Being NEAR sick people can trigger a person's immune system to prepare

Just being NEAR sick people can trigger a person’s immune system to prepare for a illness of their own, expert says

  • A person’s immune system may be triggered by being near others that are sick, one expert says
  • Previous studies have found that seeing sick people causes the immune system to excrete chemicals that help fight disease in the immune system
  • How exactly this immune reaction affects the spread of disease around the world is currently unknown, though
  • Dr Patricia Lopes, an assistant professor at Chapman University, says that more research is needed to determine the true impact 

A person who is surrounded by other sick people may be more prepared for illness as their immune system begins to gear up for potential infection, an expert says.

Dr Patricia Lopes, an assistant professor at Chapman University in Orange, California, says that a person who sees other sick people around them will interpret that information in a way that gears up their immune system for an infection of their own.

She says that this means that parasites like viruses are having more of an impact on a person’s physiology than they may know – as any time they witness another person being sick their body is expending energy on preparations.

It also has drastic impacts on epidemiology, and how virus’s actually spread. Because this research is in the early stages it is hard to determine whether viewing another sick person first can significantly reduce a someone’s chance of catching a virus. 

Seeing or being near sick people can automatically trigger a person’s immune system to help defend them from a parasitic infection, an expert says (file photo)

In her paper, published this month in Functional Ecology, Lopes writes that uninfected animals – which include humans – have built in mechanisms to avoid being infected with a parasite.

‘Uninfected animals can attempt to prevent parasitism in many ways,’ she writes.

‘Behavioral avoidance of parasitized conspecifics, for instance, is documented in several species.’

One method of avoidance that she says is ‘less well studied, and consequently, less well understood’ is a physiological avoidance.

She says that there is some evidence that a human’s physiology changes when they view another sick person.

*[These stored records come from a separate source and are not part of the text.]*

(* ===== verification/TestUtils.v ===== *)
(** * The helpers of the end-to-end tests: [test/utils/utils.go]

    They run kubectl and kind.  The processes, the directory and the environment are the
    system's and an interface; what is printed for the reader of a test is an operation of
    it too. *)
From S2P Require Export GoStrings.

(** exec.Cmd, as far as the helpers set it. *)
Record Cmd := mkCmd { cmd_Args : list string; cmd_Dir : string; cmd_Env : option (list string) }.
(** exec.Command *)
Definition Command (name : string) (arg : list string) : Cmd := mkCmd (name :: arg) "" None.

Class System (W : Type) := {
  Getwd : GoM W (string * option string);
  Chdir : string → GoM W (option string);
  Environ : GoM W (list string);
  LookupEnv : string → GoM W (option string);
  (** what the process printed, and an error if it failed or could not be started *)
  CombinedOutput : Cmd → GoM W (string * option string);
  GinkgoPrint : string → GoM W () }.

(** strings.Replace of every occurrence of a non-empty [old] by nothing; [skip] bytes of an
    occurrence are still to be dropped. *)
Fixpoint remove_all_from (old : string) (skip : nat) (s : string) : string :=
  match s with
  | "" => ""
  | String c s' =>
      match skip with
      | S n => remove_all_from old n s'
      | O => if has_prefix s old then remove_all_from old (String.length old - 1) s'
             else String c (remove_all_from old 0 s')
      end
  end.
Definition remove_all (s old : string) : string := remove_all_from old 0 s.

Definition newline : ascii := ascii_of_nat 10.

Definition GetNonEmptyLines (output : string) : list string :=
  foldl (λ res element, if negb (bool_decide (element = "")) then res ++ [element] else res) [] (split output newline).

Definition prometheusOperatorVersion : string := "v0.72.0".
(** fmt.Sprintf of the constant *)
Definition prometheusOperatorURL (version : string) : string :=
  "https://github.com/prometheus-operator/prometheus-operator/" +:+ "releases/download/" +:+ version +:+ "/bundle.yaml".
Definition certmanagerVersion : string := "v1.14.4".
Definition certmanagerURLTmpl (version : string) : string :=
  "https://github.com/jetstack/cert-manager/releases/download/" +:+ version +:+ "/cert-manager.yaml".

Section helpers.
Context {W : Type} `{!System W}.

Definition warnError (err : string) : GoM W () := GinkgoPrint ("warning: " +:+ err).

Definition GetProjectDir : GoM W (string * option string) :=
  let! (wd, err) := Getwd in
  match err with
  | Some err => go_ret (wd, Some err)
  | None => go_ret (remove_all wd "/test/e2e", None)
  end.

Definition Run (cmd : Cmd) : GoM W (string * option string) :=
  let! (dir, _) := GetProjectDir in
  let! err := Chdir dir in
  do! match err with Some err => GinkgoPrint ("chdir dir: " +:+ err) | None => go_ret () end in
  let! environ := Environ in
  let cmd := mkCmd (cmd_Args cmd) dir (Some (environ ++ ["GO111MODULE=on"])) in
  let command := join (cmd_Args cmd) " " in
  do! GinkgoPrint ("running: " +:+ command) in
  let! (output, err) := CombinedOutput cmd in
  match err with
  | Some err => go_ret (output, Some (command +:+ " failed with error: (" +:+ err +:+ ") " +:+ output))
  | None => go_ret (output, None)
  end.

(** if _, err := Run(cmd); err != nil { warnError(err) } *)
Definition warned (cmd : Cmd) : GoM W () :=
  let! (_, err) := Run cmd in
  match err with Some err => warnError err | None => go_ret () end.

Definition InstallPrometheusOperator : GoM W (option string) :=
  let! (_, err) := Run (Command "kubectl" ["create"; "-f"; prometheusOperatorURL prometheusOperatorVersion]) in
  go_ret err.

Definition UninstallPrometheusOperator : GoM W () :=
  warned (Command "kubectl" ["delete"; "-f"; prometheusOperatorURL prometheusOperatorVersion]).

Definition UninstallCertManager : GoM W () :=
  warned (Command "kubectl" ["delete"; "-f"; certmanagerURLTmpl certmanagerVersion]).

Definition InstallCertManager : GoM W (option string) :=
  let! (_, err) := Run (Command "kubectl" ["apply"; "-f"; certmanagerURLTmpl certmanagerVersion]) in
  match err with
  | Some err => go_ret (Some err)
  | None =>
      let! (_, err) := Run (Command "kubectl" ["wait"; "deployment.apps/cert-manager-webhook";
        "--for"; "condition=Available"; "--namespace"; "cert-manager"; "--timeout"; "5m"]) in
      go_ret err
  end.

Definition LoadImageToKindClusterWithName (name : string) : GoM W (option string) :=
  let! v := LookupEnv "KIND_CLUSTER" in
  let cluster := default "kind" v in
  let! (_, err) := Run (Command "kind" ["load"; "docker-image"; name; "--name"; cluster]) in
  go_ret err.
End helpers.

(** ** The lines *)
Lemma GetNonEmptyLines_filter output :
  GetNonEmptyLines output = filter (λ l, l ≠ "") (split output newline).
Proof.
  unfold GetNonEmptyLines. set (keep := λ res element, _). generalize (split output newline) as l. intros l.
  assert (∀ res, foldl keep res l = res ++ filter (λ l, l ≠ "") l) as H; [|apply H].
  induction l as [|x l IH]; intros res; simpl; [by rewrite app_nil_r|]. rewrite IH. unfold keep.
  destruct (decide (x = "")) as [->|Hx].
  - by rewrite bool_decide_true, filter_cons_False by naive_solver.
  - rewrite bool_decide_false, filter_cons_True by done. simpl. by rewrite <-app_assoc.
Qed.

Lemma split_pieces s sep x : x ∈ split s sep → has_char sep x = false.
Proof.
  revert x. induction s as [|c s IH]; simpl; intros x.
  - intros ->%list_elem_of_singleton. done.
  - destruct (decide (c = sep)) as [->|Hc]; [by intros [->|?]%elem_of_cons; [|apply IH]|].
    destruct (split s sep) as [|y l] eqn:Hs; intros [->|Hx]%elem_of_cons; simpl.
    + by rewrite bool_decide_false.
    + by apply not_elem_of_nil in Hx.
    + rewrite bool_decide_false by done. apply IH. set_solver.
    + apply IH. set_solver.
Qed.

(** Non-empty lines, none of which spans two. *)
Theorem non_empty_lines output l :
  l ∈ GetNonEmptyLines output → l ≠ "" ∧ has_char newline l = false.
Proof. rewrite GetNonEmptyLines_filter. intros [Hl Hin]%list_elem_of_filter. by split; [|eapply split_pieces]. Qed.

(** ** Installing cert-manager waits for it only when it was applied *)
Section install.
Context {W : Type} `{!System W}.

Abbreviation apply_it := (Command "kubectl" ["apply"; "-f"; certmanagerURLTmpl certmanagerVersion]).
Abbreviation wait_for_it := (Command "kubectl" ["wait"; "deployment.apps/cert-manager-webhook";
  "--for"; "condition=Available"; "--namespace"; "cert-manager"; "--timeout"; "5m"]).

Theorem InstallCertManager_steps w err w' :
  runs InstallCertManager w err w' →
  ∃ out1 err1 w1, runs (Run apply_it) w (out1, err1) w1 ∧
    match err1 with
    | Some e => err = Some e ∧ w' = w1
    | None => ∃ out2, runs (Run wait_for_it) w1 (out2, err) w'
    end.
Proof.
  intros ([out1 err1] & w1 & H1 & H2)%go_bind_inv. exists out1, err1, w1. split; [done|].
  destruct err1 as [e|]; [by injection H2 as <- <-|].
  apply go_bind_inv in H2 as ([out2 err2] & w2 & H2 & H3). injection H3 as -> ->. by exists out2.
Qed.
End install.

(** ** On a system in memory: a log of the commands, and those that fail *)
Record MemSystem := mkMemSystem { sys_wd : string; sys_failing : list string; sys_log : list (string * list string) }.

#[export] Instance MemSystem_System : System MemSystem := {|
  Getwd s := (Ret (sys_wd s, None), s);
  Chdir d s := (Ret None, mkMemSystem d (sys_failing s) (sys_log s));
  Environ s := (Ret [], s);
  LookupEnv _ s := (Ret None, s);
  CombinedOutput c s :=
    (Ret ("", if existsb (λ f, bool_decide (f ∈ cmd_Args c)) (sys_failing s) then Some "exit status 1" else None),
     mkMemSystem (sys_wd s) (sys_failing s) (sys_log s ++ [(cmd_Dir c, cmd_Args c)]));
  GinkgoPrint _ s := (Ret (), s) |}.

Example load_image :
  LoadImageToKindClusterWithName "operator:v1" (mkMemSystem "/src/pps/test/e2e" [] []) =
  (Ret None, mkMemSystem "/src/pps" [] [("/src/pps", ["kind"; "load"; "docker-image"; "operator:v1"; "--name"; "kind"])]).
Proof. reflexivity. Qed.

Example refused_apply_is_not_waited_for : ∃ e s,
  InstallCertManager (mkMemSystem "/src/pps/test/e2e" ["apply"] []) = (Ret (Some e), s) ∧ length (sys_log s) = 1.
Proof. do 2 eexists. split; reflexivity. Qed.

(** The directory is right wherever the name of the tests' directory occurs once; one that
    merely starts like it is damaged. *)
Example project_dir : GetProjectDir (mkMemSystem "/src/pps/test/e2e" [] []) =
  (Ret ("/src/pps", None), mkMemSystem "/src/pps/test/e2e" [] []).
Proof. reflexivity. Qed.
Example project_dir_inside_word : GetProjectDir (mkMemSystem "/test/e2e-runs/pps/test/e2e" [] []) =
  (Ret ("-runs/pps", None), mkMemSystem "/test/e2e-runs/pps/test/e2e" [] []).
Proof. reflexivity. Qed.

‘Our brains can obtain information from diseased people and then elicit changes to our physiology,’ she told Neuroscience News.

‘For example, observing images of sick people can already trigger activation of the immune system.’

She cites a large gap in knowledge that is still preventing people from understanding how this phenomena works, and how it can affect a person – and spread of disease as a whole.

Dr Patricia Lopes (pictured), an assistant professor at Chapman University, explained that more research must be done to understand how the activation of the immune system when an animal views sickness can affect the spread of disease

One key questions is whether or not this sort of ‘gearing up’ for sickness is actually reducing infection in some way.

In the context of a large outbreak like COVID-19 or monkeypox, is the overall increased awareness a person has of parasites around them helping them avoid infection in some way.

‘Determining how the disease environment experienced by animals impacts their physiology, survival and reproduction has major implications for our knowledge of how parasites affect populations beyond their consumptive effects,’ she explains.

‘If the physiological changes triggered in uninfected animals help reduce disease burden or speed up recovery from disease, they can have cascading effects on disease dynamics; therefore, they are important to study and understand.’

Previous studies have found that humans naturally see illness as something that is disgusting and repulsive.

As a result, they will avoid a person they perceive to be sick as a form of self-preservation.

Research from the University of British Columbia published in 2010 found that people who were shown pictures of sick people had elevated levels of interleukin-6 (IL-6), which is secreted by white blood cells as a defense mechanism.

‘It makes evolutionary sense that the immune system would respond aggressively only when it’s really needed,’ Mark Schaller, co-author of the study, said in a statement at the time. 

‘If I see a bunch of sick people, maybe a big infection is around, and I better kick my immune system into high gear.’